Summary

Meniscus progenitor cells are present in the mature meniscus and are characterized by high chondrogenic capacity, expression of MSC markers, high colony forming ability, high proliferative capacity and the ability to form meniscus matrix upon differentiation, therefore they show promise for use in meniscus tissue engineering.

Abstract

Purpose

Due to the limited regenerative capacity of the meniscus, (partial) meniscectomy is often the surgical treatment of choice. Consequential loss of contact area and hence abnormal distribution of forces predispose to osteoarthritis. Therefore, there is an unmet clinical need for meniscus regeneration.

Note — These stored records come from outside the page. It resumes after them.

(* ===== verification/SqFifo.v ===== *)
(** * The submission queue is a bounded FIFO

    The specification of a submission queue of [e] entries: a list of at most [e - 1]
    commands, where the driver appends and the controller takes from the front.  The
    ring of [head], [tail] and memory implements it. *)

From S2P Require Import Prelude Types Kernel Io Own Prp Paged PrpSpec Sgl SglSpec Ring Irq Queue Cmd Meta Inv Demo QueueSpec Trace QueueOps MetaSpec CmdSpec Submit.

(** ** Positions on a ring *)

Lemma ring_wrap x e : 0 ≤ x < 2 * e → x mod e = if x <? e then x else x - e.
Proof.
  intros Hx. destruct (Z.ltb_spec x e); [apply Z.mod_small; lia|].
  rewrite <- (Z.mod_small (x - e) e) by lia. rewrite <- (Z_mod_plus_full (x - e) 1 e). f_equal. lia.
Qed.
Lemma ring_dist head tail e : 0 ≤ head < e → 0 ≤ tail < e →
  (tail - head) mod e = if head <=? tail then tail - head else tail - head + e.
Proof.
  intros Hh Ht. rewrite <- (Z_mod_plus_full (tail - head) 1 e), Z.mul_1_l, ring_wrap by lia.
  destruct (Z.ltb_spec (tail - head + e) e), (Z.leb_spec head tail); lia.
Qed.

(** ** The entries between head and tail *)

Definition sq_entry (data : list Z) (i : Z) : list Z := default [] (load_bytes data (64 * i) 64).
Definition ring_fifo (data : list Z) (e head tail : Z) : list (list Z) :=
  (λ i, sq_entry data ((head + i) mod e)) <$> seqZ 0 ((tail - head) mod e).

Lemma length_ring_fifo data e head tail : 0 < e →
  Z.of_nat (length (ring_fifo data e head tail)) = (tail - head) mod e.
Proof.
  intros He. unfold ring_fifo. rewrite length_fmap, length_seqZ.
  pose proof (Z.mod_pos_bound (tail - head) e He). lia.
Qed.

Section ring.
Context (e head tail : Z) (Hh : 0 ≤ head < e) (Ht : 0 ≤ tail < e).

Lemma ring_full data :
  (tail + 1) mod e = head ↔ Z.of_nat (length (ring_fifo data e head tail)) = e - 1.
Proof.
  rewrite length_ring_fifo, ring_dist, ring_wrap by lia.
  destruct (Z.ltb_spec (tail + 1) e), (Z.leb_spec head tail); lia.
Qed.

(** Storing at the tail and moving it appends. *)
Lemma ring_push data data' c :
  (tail + 1) mod e ≠ head → length c = 64%nat → store_bytes data (64 * tail) c = Some data' →
  ring_fifo data' e head ((tail + 1) mod e) = ring_fifo data e head tail ++ [c].
Proof.
  intros Hroom Hc Hst. set (n := (tail - head) mod e).
  assert (0 ≤ n < e) as Hn by (apply Z.mod_pos_bound; lia).
  assert (((tail + 1) mod e - head) mod e = n + 1) as Hn'.
  { pose proof (Z.mod_pos_bound (tail + 1) e). unfold n. rewrite !ring_dist by lia.
    rewrite ring_wrap in * by lia.
    destruct (Z.ltb_spec (tail + 1) e), (Z.leb_spec head tail); destruct (Z.leb_spec head (tail + 1));
      destruct (Z.leb_spec head (tail + 1 - e)); lia. }
  assert (∀ i, 0 ≤ i ≤ n → (head + i) mod e = tail ↔ i = n) as Hpos.
  { intros i Hi. unfold n in *. rewrite ring_dist in * by lia. rewrite ring_wrap by lia.
    destruct (Z.ltb_spec (head + i) e), (Z.leb_spec head tail); lia. }
  unfold ring_fifo. rewrite Hn', seqZ_app, fmap_app by lia. fold n. f_equal.
  - apply list_fmap_ext. intros j i Hi. apply lookup_seqZ in Hi as [-> Hj].
    unfold sq_entry. f_equal. eapply load_store_ne; [exact Hst|]. rewrite Hc.
    pose proof (Hpos (0 + Z.of_nat j) ltac:(lia)) as Hp.
    pose proof (Z.mod_pos_bound (head + (0 + Z.of_nat j)) e). lia.
  - rewrite Z.add_0_l, seqZ_cons by lia. rewrite seqZ_nil by lia. simpl.
    rewrite (proj2 (Hpos n ltac:(lia)) eq_refl). unfold sq_entry.
    apply load_store_same in Hst. rewrite Hc in Hst. change (Z.of_nat 64) with 64 in Hst. by rewrite Hst.
Qed.

(** Moving the head over [k] pending entries takes them from the front. *)
Lemma ring_pop data head' :
  0 ≤ head' < e → (head' - head) mod e ≤ (tail - head) mod e →
  ring_fifo data e head' tail =
  drop (Z.to_nat ((head' - head) mod e)) (ring_fifo data e head tail).
Proof.
  intros Hh' Hk. set (k := (head' - head) mod e) in *. set (n := (tail - head) mod e) in *.
  pose proof (Z.mod_pos_bound (head' - head) e). pose proof (Z.mod_pos_bound (tail - head) e).
  assert ((tail - head') mod e = n - k) as Hn.
  { unfold n, k in *. rewrite !ring_dist in * by lia.
    destruct (Z.leb_spec head' tail), (Z.leb_spec head tail), (Z.leb_spec head head'); lia. }
  assert (∀ i, 0 ≤ i < n - k → (head' + i) mod e = (head + (k + i)) mod e) as Hp.
  { intros i Hi. unfold k. rewrite ring_dist by lia. destruct (Z.leb_spec head head').
    - f_equal. lia.
    - rewrite <- (Z_mod_plus_full (head' + i) 1 e). f_equal. lia. }
  unfold ring_fifo. rewrite Hn. fold n. rewrite <- fmap_drop.
  replace (drop (Z.to_nat k) (seqZ 0 n)) with (seqZ k (n - k)).
  - apply list_eq. intros j. rewrite !list_lookup_fmap.
    destruct (decide (Z.of_nat j < n - k)).
    + rewrite !lookup_seqZ_lt by lia. simpl. do 2 f_equal. rewrite Z.add_0_l. apply Hp. lia.
    + by rewrite !lookup_seqZ_ge by lia.
  - replace n with (k + (n - k)) at 2 by lia. rewrite seqZ_app by lia.
    rewrite drop_app_length'; [f_equal; lia|]. rewrite length_seqZ. lia.
Qed.
End ring.

(** ** The queue of the driver *)

(** The commands the controller has still to take. *)
Definition sq_fifo (w : world) (q : nvme_sq) : list (list Z) :=
  ring_fifo (default [] (sq_bytes w q)) (sqp_elements (sq_pub q)) (sqp_head_ptr (sq_pub q))
    (sqp_tail_ptr_virt (sq_pub q)).

Section fifo.
Context {E : Env}.

(** C16. A submission queue is a FIFO of [elements - 1] commands, whatever the positions
    of head and tail: the driver takes it for full exactly when it holds that many,
    placing a command when it is not full appends the 64 bytes of the command behind
    all those pending and changes none of them, and the head reported by a completion
    removes the pending commands in front of it, in order. *)
Theorem sq_refines_fifo X id q c w
    (Hw : inv X w) (Hq : ndev_sqs (w_dev w) !! id = Some q) (Hu : sq_usable q)
    (Hhead : 0 ≤ sqp_head_ptr (sq_pub q) < sqp_elements (sq_pub q)) (Hc : length c = 64%nat) :
  let cap := sqp_elements (sq_pub q) - 1 in
  let len := Z.of_nat (length (sq_fifo w q)) in
  len ≤ cap ∧
  dnvme_sq_is_full (sq_pub q) w = Val (len =? cap) w ∧
  (len < cap → wp (place_cmd id c)
    (λ _ w', inv X w' ∧ ∃ q', ndev_sqs (w_dev w') !! id = Some q' ∧
      sq_fifo w' q' = sq_fifo w q ++ [c]) w) ∧
  (∀ head', 0 ≤ head' ≤ cap →
    let k := (head' - sqp_head_ptr (sq_pub q)) mod sqp_elements (sq_pub q) in
    k ≤ len →
    sq_fifo w (q <| sq_pub ::= λ p, p <| sqp_head_ptr := head' |> |>) = drop (Z.to_nat k) (sq_fifo w q)).
Proof.
  intros cap len. pose proof (dw_sqs _ (i_dev _ _ Hw) _ _ Hq) as Hwf.
  pose proof (sqw_elements _ _ Hwf). pose proof (sqw_tail _ _ Hwf).
  assert (len = (sqp_tail_ptr_virt (sq_pub q) - sqp_head_ptr (sq_pub q)) mod sqp_elements (sq_pub q))
    as Hlen by (apply length_ring_fifo; lia).
  pose proof (Z.mod_pos_bound (sqp_tail_ptr_virt (sq_pub q) - sqp_head_ptr (sq_pub q))
    (sqp_elements (sq_pub q)) ltac:(lia)) as Hb.
  pose proof (ring_full _ _ _ Hhead (sqw_tail _ _ Hwf) (default [] (sq_bytes w q))) as Hfull.
  fold (sq_fifo w q) len cap in Hfull. split_and!; [lia| | |].
  - unfold dnvme_sq_is_full. rewrite (proj2 (Z.eqb_neq _ 0)), u32_small by lia. unfold mret, M_ret.
    f_equal. apply eq_bool_prop_intro. rewrite !Is_true_true, !Z.eqb_eq. exact Hfull.
  - intros Hroom. destruct (wp_place X id q c w Hw Hq Hu Hc) as (data & data' & Hd & Hst & Hwp).
    eapply wp_mono; [exact Hwp|]. intros _ w' (Hi & Hdev & _ & _ & Hd' & _). split; [done|].
    eexists. split; [rewrite Hdev; cbn; by rewrite lookup_alter_eq, Hq|].
    unfold sq_fifo. rewrite Hd. transitivity (ring_fifo data' (sqp_elements (sq_pub q))
      (sqp_head_ptr (sq_pub q)) ((sqp_tail_ptr_virt (sq_pub q) + 1) mod sqp_elements (sq_pub q))).
    + change (sq_bytes w' _) with (sq_bytes w' q). by rewrite Hd'.
    + apply ring_push; try done; try lia.
  - intros head' Hh' k Hk. unfold cap in Hh'. rewrite Hlen in Hk.
    apply (ring_pop _ _ _ Hhead (sqw_tail _ _ Hwf)); [simpl; lia|exact Hk].
Qed.
End fifo.

Lemma sq_refines_fifo_witness :
  let q := demo_sq 1 5 6 4 [demo_node] in
  1 ≤ 3 ∧ dnvme_sq_is_full (sq_pub q) full_world = Val false full_world ∧
  wp (place_cmd 1 (replicate 64 7))
    (λ _ w', inv [] w' ∧ ∃ q', ndev_sqs (w_dev w') !! 1 = Some q' ∧
      sq_fifo w' q' = [replicate 64 0; replicate 64 7]) full_world ∧
  sq_fifo full_world (q <| sq_pub ::= λ p, p <| sqp_head_ptr := 1 |> |>) = [].
Proof.
  intros q.
  destruct (sq_refines_fifo [] 1 q (replicate 64 7) full_world full_world_inv) as (H1 & H2 & H3 & H4);
    [done|done|simpl; lia|done|].
  split; [exact H1|]. split; [exact H2|]. split; [exact (H3 eq_refl)|].
  exact (H4 1 ltac:(vm_compute; split; discriminate) ltac:(vm_compute; discriminate)).
Defined.
(* ===== verification/Reap.v ===== *)
(** * Reaping completions

    [dnvme_reap_cqe_legacy]: the new entries are handled and copied to the user one by
    one, the head moves over those that were, and the interrupt of the queue is let
    through again when nothing is left.  [reaps] is what a run of the copy loop does to
    the device structure; [uploaded] is what the user received. *)

From S2P Require Import Prelude Types Kernel Io Own Prp Paged PrpSpec Sgl SglSpec Ring Irq Queue Cmd Meta Inv Demo QueueSpec IrqSpec IrqSet IrqRun Trace QueueOps MetaSpec CmdSpec Submit Complete CqFifo.

(** ** What freeing tells the outside *)

Definition frees (e : event) : Prop :=
  match e with
  | E_kfree _ | E_dma_free _ _ | E_p2p_free _ _ | E_pool_free _ _ | E_put_pages _
  | E_vunmap _ | E_unmap_sg _ => True
  | _ => False
  end.

Lemma frees_kfree p : adds frees (kfree p).
Proof. unfold kfree. solve_adds. Qed.
Lemma frees_dma_free n p : adds frees (dma_free_coherent n p).
Proof. unfold dma_free_coherent. solve_adds. Qed.
Lemma frees_p2p_free p n : adds frees (pci_free_p2pmem p n).
Proof. unfold pci_free_p2pmem. solve_adds. Qed.
Lemma frees_pool_free p q : adds frees (dma_pool_free p q).
Proof. unfold dma_pool_free. solve_adds. Qed.
Lemma frees_put_pages n : adds frees (put_pages n).
Proof. unfold put_pages. solve_adds. Qed.
Lemma frees_vunmap p : adds frees (vunmap p).
Proof. unfold vunmap. solve_adds. Qed.
Lemma frees_unmap_sg n : adds frees (dma_unmap_sg n).
Proof. unfold dma_unmap_sg. solve_adds. Qed.
#[local] Hint Resolve frees_kfree frees_dma_free frees_p2p_free frees_pool_free frees_put_pages
  frees_vunmap frees_unmap_sg : adds.

#[local] Arguments cqe_scan : simpl never.

Section reap.
Context {E : Env}.
(** The structure a clean-up leaves. *)
Definition cleaned (st : nvme_state) (d : nvme_device) : nvme_device :=
  let save := negb (bool_decide (st = NVME_ST_DISABLE_COMPLETE)) in
  d <| ndev_irq_set ::= λ s, (irq_set_clean s) <| is_wq_pending := [] |> |>
    <| ndev_sqs := kept save asq_reset (ndev_sqs d) |>
    <| ndev_cqs := kept save acq_reset (ndev_cqs d) |>
    <| ndev_meta := ∅ |>.

Lemma wp_cleanup X st w :
  inv X w → ndev_hmb (w_dev w) = None →
  wp (dnvme_cleanup_device st)
    (λ _ w', inv X w' ∧ w_irqs w' = [] ∧ w_dev w' = cleaned st (w_dev w)) w.
Proof.
  intros Hw Hh. unfold dnvme_cleanup_device.
  apply wp_bind. eapply wp_mono; [by apply wp_clean_interrupt|]. intros _ w1 (Hw1 & Hi1 & _ & Hd1).
  apply wp_bind. eapply wp_mono; [by apply wp_delete_all_queues|]. intros _ w2 (Hw2 & Hi2 & Hd2 & _).
  apply wp_bind. eapply wp_mono; [by apply wp_delete_meta_nodes|]. intros _ w3 (Hw3 & Hi3 & Hd3).
  assert (ndev_hmb (w_dev w3) = None) as Hh3 by (by rewrite Hd3, Hd2, Hd1).
  apply wp_bind. unfold dnvme_release_hmb. apply wp_bind, wp_gets. rewrite Hh3.
  apply wp_ret, wp_ret. split_and!; [done|congruence|]. rewrite Hd3, Hd2, Hd1. done.
Qed.

Lemma keeps_device_state X fuel st w :
  WAIT_ROUNDS ≤ Z.of_nat fuel → inv X w → ndev_hmb (w_dev w) = None →
  keeps X (dnvme_set_device_state fuel st) w.
Proof.
  intros Hf Hw Hh.
  assert (∀ st, keeps X (ret ← dnvme_set_ctrl_state fuel false;
    if ret <? 0 then mret ret else dnvme_cleanup_device st;; mret ret) w) as Hoff.
  { intros st'. apply wp_bind. eapply wp_mono; [by apply tells_ctrl_state|]. intros r w1 H1.
    pose proof (inv_hist_only _ _ _ Hw H1) as Hw1. apply wp_if; intros _; [by apply wp_ret|].
    apply wp_bind. eapply wp_mono; [apply (wp_cleanup X); [done|by rewrite (hist_only_dev _ _ H1)]|].
    intros _ w2 (Hw2 & _). by apply wp_ret. }
  destruct st; try apply Hoff; apply keeps_tells; try done.
  - by apply tells_ctrl_state.
  - by apply tells_subsystem.
  - apply tells_flr.
  - apply tells_hot.
  - apply tells_linkdown.
  - apply tells_ret.
Qed.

Recently the presence of mesenchymal stem cell (MSC)-like cells or progenitor cells in different intra-articular tissues has been shown. Progenitor cells of the meniscus could be a treatment target and a possibly superior cell type for meniscus tissue-engineering. Therefore, the purpose of this study is to isolate progenitor cells from osteoarthritic meniscus tissue and characterize these cells according to the MSC guidelines by the International Society for Cellular Therapy (ISCT).

Methods

Osteoarthritic menisci from patients undergoing total knee arthroplasty were digested and progenitor cells were selected by differential adhesion to fibronectin and cultured op to passage 4. Trilineage differentiation, population doubling time, and colony forming capacity were assessed, and the total meniscus population at passage 2 and 4 was used as control (n=5 donors, 3 technical replicates). The colony forming ability of meniscus cells derived from inner and outer zone was compared at passage 0. Expression of positive (CD105, CD73 and CD90) and negative (CD45, CD34, CD11b, CD79A, and HLA-DR) MSC markers was measured by flow cytometry. To stimulate redifferentiation, meniscus and progenitor cells were pellet-cultured for 4 weeks in DMEM with 2% human serum albumin, 2% insulin-transferrin-selenium-ethanolamine and antibiotics in absence of growth factors or with the addition of 10 ng/mL TGFß. Chondrogenic differentiation was assessed by gene expression (RT-qPCR), DNA content (PicoGreen assay) and release and deposition of glycosaminoglycans (dimethylmethylene-Blue (DMMB) and Safranin-O), and deposition of collagen (hydroxyproline assay).

Results

Both progenitor and meniscus cells demonstrated osteogenic and adipogenic differentiation. Only meniscus progenitors showed glycosaminoglycan deposition indicating chondrogenic differentiation. At passage 0, a higher colony forming ability was seen in progenitors isolated from the outer zone compared to the inner zone. Colony forming ability of progenitor cells at passage 4 was higher than that of meniscus cells at passage 2 and 4. Population doubling times of progenitors were lower than that of meniscus cells, indicating a higher proliferation rate. Of the progenitor cells, 3/5 donors adhered to the surface marker profile matching ISCT MSC criteria. Gene-expression and biochemical assays indicated a comparable proteoglycan and collagen release and deposition in progenitor cells and meniscus cells. COL2A1 expression of progenitors was higher than that of the total meniscus population with addition of TGFß to the culture media.

Conclusions

This is the first study to show that progenitor cells are present in the osteoarthritic human meniscus based on the standard set by the ISCT. Progenitor cells express MSC markers and have trilineage potential and importantly possess a higher chondrogenic capacity than the total meniscus cell population. Furthermore, progenitor cells have high colony forming ability and proliferative capacities, while retaining their ability to form meniscus extracellular matrix upon redifferentiation even after passage 4. Therefore, meniscus-derived progenitor cells are a promising cell type for meniscus tissue-engineering and a potential treatment target.